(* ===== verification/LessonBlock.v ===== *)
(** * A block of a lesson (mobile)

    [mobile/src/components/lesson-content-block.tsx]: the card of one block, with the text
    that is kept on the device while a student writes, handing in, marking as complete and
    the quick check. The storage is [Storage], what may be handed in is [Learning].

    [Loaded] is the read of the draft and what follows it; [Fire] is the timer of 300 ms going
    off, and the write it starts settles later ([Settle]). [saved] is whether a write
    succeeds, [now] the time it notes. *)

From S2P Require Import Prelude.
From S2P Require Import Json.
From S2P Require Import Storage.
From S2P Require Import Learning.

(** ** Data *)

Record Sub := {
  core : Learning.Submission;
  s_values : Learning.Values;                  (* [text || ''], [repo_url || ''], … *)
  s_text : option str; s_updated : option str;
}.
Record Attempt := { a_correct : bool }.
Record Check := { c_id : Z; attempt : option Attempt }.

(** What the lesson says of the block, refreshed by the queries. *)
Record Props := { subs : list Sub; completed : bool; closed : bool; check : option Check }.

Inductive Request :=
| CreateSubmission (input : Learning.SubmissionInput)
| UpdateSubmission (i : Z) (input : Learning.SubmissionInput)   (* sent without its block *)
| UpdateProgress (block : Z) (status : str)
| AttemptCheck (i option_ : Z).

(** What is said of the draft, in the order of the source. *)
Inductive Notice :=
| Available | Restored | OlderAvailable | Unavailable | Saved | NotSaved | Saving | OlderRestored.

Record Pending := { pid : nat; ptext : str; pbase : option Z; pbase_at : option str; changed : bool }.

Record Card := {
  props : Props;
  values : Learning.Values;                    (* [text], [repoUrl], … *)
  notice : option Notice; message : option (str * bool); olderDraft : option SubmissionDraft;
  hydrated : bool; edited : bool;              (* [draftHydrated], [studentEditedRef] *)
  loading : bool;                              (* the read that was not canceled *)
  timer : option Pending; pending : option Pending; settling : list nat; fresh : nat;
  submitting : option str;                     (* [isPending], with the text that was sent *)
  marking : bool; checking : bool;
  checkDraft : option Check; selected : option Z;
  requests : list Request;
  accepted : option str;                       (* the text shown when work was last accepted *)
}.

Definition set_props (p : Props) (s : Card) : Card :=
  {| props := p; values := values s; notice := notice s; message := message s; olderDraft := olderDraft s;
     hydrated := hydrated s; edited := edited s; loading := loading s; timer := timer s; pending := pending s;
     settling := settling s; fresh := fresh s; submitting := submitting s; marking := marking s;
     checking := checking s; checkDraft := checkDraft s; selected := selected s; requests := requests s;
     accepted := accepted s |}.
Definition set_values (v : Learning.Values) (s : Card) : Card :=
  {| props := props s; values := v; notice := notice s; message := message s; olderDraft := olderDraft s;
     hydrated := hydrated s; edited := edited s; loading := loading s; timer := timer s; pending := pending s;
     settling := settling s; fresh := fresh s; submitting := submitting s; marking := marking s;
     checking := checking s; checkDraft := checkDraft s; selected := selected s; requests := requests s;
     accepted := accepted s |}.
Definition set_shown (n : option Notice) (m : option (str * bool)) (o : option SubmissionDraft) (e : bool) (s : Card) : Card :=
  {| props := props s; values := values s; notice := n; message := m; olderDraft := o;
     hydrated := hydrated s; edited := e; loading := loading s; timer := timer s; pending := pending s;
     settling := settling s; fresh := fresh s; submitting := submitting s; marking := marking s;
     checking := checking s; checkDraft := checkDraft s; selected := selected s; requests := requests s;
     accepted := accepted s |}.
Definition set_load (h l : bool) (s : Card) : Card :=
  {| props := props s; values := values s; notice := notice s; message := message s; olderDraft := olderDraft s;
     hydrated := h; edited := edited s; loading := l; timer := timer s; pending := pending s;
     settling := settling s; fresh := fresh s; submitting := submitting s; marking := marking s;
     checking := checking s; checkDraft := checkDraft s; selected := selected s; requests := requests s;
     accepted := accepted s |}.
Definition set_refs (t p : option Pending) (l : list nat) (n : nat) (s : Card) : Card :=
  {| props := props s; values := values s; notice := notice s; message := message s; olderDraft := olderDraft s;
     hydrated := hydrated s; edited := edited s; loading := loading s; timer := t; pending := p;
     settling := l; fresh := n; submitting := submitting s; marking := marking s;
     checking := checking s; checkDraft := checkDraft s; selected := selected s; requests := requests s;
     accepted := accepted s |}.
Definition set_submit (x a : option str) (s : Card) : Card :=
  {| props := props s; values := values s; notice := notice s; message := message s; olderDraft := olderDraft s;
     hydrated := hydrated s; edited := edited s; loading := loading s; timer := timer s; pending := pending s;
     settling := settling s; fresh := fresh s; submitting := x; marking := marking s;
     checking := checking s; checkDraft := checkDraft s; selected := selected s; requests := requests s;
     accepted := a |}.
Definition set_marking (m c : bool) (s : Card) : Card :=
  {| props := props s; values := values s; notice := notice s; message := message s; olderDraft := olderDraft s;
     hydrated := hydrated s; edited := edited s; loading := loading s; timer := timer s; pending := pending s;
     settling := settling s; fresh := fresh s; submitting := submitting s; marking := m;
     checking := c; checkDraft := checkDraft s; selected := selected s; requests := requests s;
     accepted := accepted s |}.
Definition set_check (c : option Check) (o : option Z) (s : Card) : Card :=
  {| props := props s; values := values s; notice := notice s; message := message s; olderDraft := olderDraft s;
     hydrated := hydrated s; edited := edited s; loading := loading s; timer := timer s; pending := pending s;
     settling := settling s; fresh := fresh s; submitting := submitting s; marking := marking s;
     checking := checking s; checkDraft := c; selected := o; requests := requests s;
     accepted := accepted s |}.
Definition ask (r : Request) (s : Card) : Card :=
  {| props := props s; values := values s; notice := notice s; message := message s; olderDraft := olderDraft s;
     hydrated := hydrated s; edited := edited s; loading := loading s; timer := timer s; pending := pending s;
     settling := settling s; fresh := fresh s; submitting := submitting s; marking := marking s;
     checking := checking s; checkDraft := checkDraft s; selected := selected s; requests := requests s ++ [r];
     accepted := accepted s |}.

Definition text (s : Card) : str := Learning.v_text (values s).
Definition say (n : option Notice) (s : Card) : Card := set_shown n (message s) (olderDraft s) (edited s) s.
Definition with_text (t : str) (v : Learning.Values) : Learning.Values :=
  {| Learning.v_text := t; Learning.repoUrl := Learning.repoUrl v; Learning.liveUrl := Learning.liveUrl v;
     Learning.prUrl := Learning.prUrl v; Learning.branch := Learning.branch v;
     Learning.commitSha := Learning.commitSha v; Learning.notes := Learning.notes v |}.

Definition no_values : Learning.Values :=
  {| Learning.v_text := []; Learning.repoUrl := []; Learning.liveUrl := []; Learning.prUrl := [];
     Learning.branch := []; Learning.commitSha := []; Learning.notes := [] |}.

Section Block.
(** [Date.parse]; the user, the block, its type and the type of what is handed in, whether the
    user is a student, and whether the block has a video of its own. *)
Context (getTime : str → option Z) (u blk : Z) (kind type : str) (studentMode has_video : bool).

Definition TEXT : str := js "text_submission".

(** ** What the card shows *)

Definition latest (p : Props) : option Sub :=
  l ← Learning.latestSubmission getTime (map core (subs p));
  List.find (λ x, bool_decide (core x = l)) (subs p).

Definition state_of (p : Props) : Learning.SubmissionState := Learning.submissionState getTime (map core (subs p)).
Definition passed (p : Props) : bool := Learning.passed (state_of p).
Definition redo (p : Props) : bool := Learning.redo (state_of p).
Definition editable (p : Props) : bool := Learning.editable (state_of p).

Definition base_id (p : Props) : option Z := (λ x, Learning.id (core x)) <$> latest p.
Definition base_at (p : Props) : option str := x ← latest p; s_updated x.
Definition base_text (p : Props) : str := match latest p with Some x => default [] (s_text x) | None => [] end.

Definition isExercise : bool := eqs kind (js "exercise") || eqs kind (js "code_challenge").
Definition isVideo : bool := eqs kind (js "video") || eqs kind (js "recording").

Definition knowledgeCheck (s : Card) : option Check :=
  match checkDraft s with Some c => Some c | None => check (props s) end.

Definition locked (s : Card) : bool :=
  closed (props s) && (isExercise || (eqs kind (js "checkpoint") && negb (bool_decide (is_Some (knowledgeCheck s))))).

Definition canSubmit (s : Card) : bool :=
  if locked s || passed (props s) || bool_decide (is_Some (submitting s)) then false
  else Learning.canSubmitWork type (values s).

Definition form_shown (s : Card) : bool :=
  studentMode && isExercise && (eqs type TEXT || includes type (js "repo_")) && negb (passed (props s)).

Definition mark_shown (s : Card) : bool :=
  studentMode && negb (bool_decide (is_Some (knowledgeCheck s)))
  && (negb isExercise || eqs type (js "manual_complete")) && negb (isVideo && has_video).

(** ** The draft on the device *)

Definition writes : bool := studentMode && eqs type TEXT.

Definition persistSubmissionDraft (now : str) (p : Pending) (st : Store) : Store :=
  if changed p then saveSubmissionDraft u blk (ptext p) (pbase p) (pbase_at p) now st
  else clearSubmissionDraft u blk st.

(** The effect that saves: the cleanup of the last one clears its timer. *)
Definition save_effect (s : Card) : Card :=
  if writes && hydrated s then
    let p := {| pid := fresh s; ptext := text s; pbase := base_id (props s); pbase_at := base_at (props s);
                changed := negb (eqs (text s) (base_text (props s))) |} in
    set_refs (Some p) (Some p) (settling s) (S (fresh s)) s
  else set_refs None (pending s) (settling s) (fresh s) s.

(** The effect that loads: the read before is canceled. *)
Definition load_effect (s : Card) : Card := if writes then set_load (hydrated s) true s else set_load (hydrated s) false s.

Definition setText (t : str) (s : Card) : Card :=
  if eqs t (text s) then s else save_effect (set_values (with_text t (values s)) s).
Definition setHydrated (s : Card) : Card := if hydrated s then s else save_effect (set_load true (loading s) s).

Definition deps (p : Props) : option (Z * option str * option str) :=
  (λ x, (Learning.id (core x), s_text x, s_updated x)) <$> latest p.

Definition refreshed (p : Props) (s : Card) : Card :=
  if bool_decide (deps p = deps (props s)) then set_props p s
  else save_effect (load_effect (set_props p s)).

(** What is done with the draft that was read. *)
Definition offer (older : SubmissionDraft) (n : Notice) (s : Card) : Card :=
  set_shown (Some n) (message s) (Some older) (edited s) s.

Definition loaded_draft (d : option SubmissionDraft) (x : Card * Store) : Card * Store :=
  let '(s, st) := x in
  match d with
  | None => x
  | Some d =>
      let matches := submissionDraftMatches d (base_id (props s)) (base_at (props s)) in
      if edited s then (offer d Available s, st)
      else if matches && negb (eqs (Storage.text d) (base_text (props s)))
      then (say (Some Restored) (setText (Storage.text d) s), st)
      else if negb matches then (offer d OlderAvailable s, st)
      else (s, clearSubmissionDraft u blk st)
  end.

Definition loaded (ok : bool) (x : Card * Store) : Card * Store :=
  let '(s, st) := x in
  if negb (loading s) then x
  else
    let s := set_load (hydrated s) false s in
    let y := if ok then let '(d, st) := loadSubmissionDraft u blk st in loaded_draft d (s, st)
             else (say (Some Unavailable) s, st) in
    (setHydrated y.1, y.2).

### Description of the task:
What are the lines above, starting at the one with "Definition set_load (h" and ending at the one with "hydrated := h;"? Give them again exactly, and only them.

### Exercise response:
Definition set_load (h l : bool) (s : Card) : Card :=
  {| props := props s; values := values s; notice := notice s; message := message s; olderDraft := olderDraft s;
     hydrated := h; edited := edited s; loading := l; timer := timer s; pending := pending s;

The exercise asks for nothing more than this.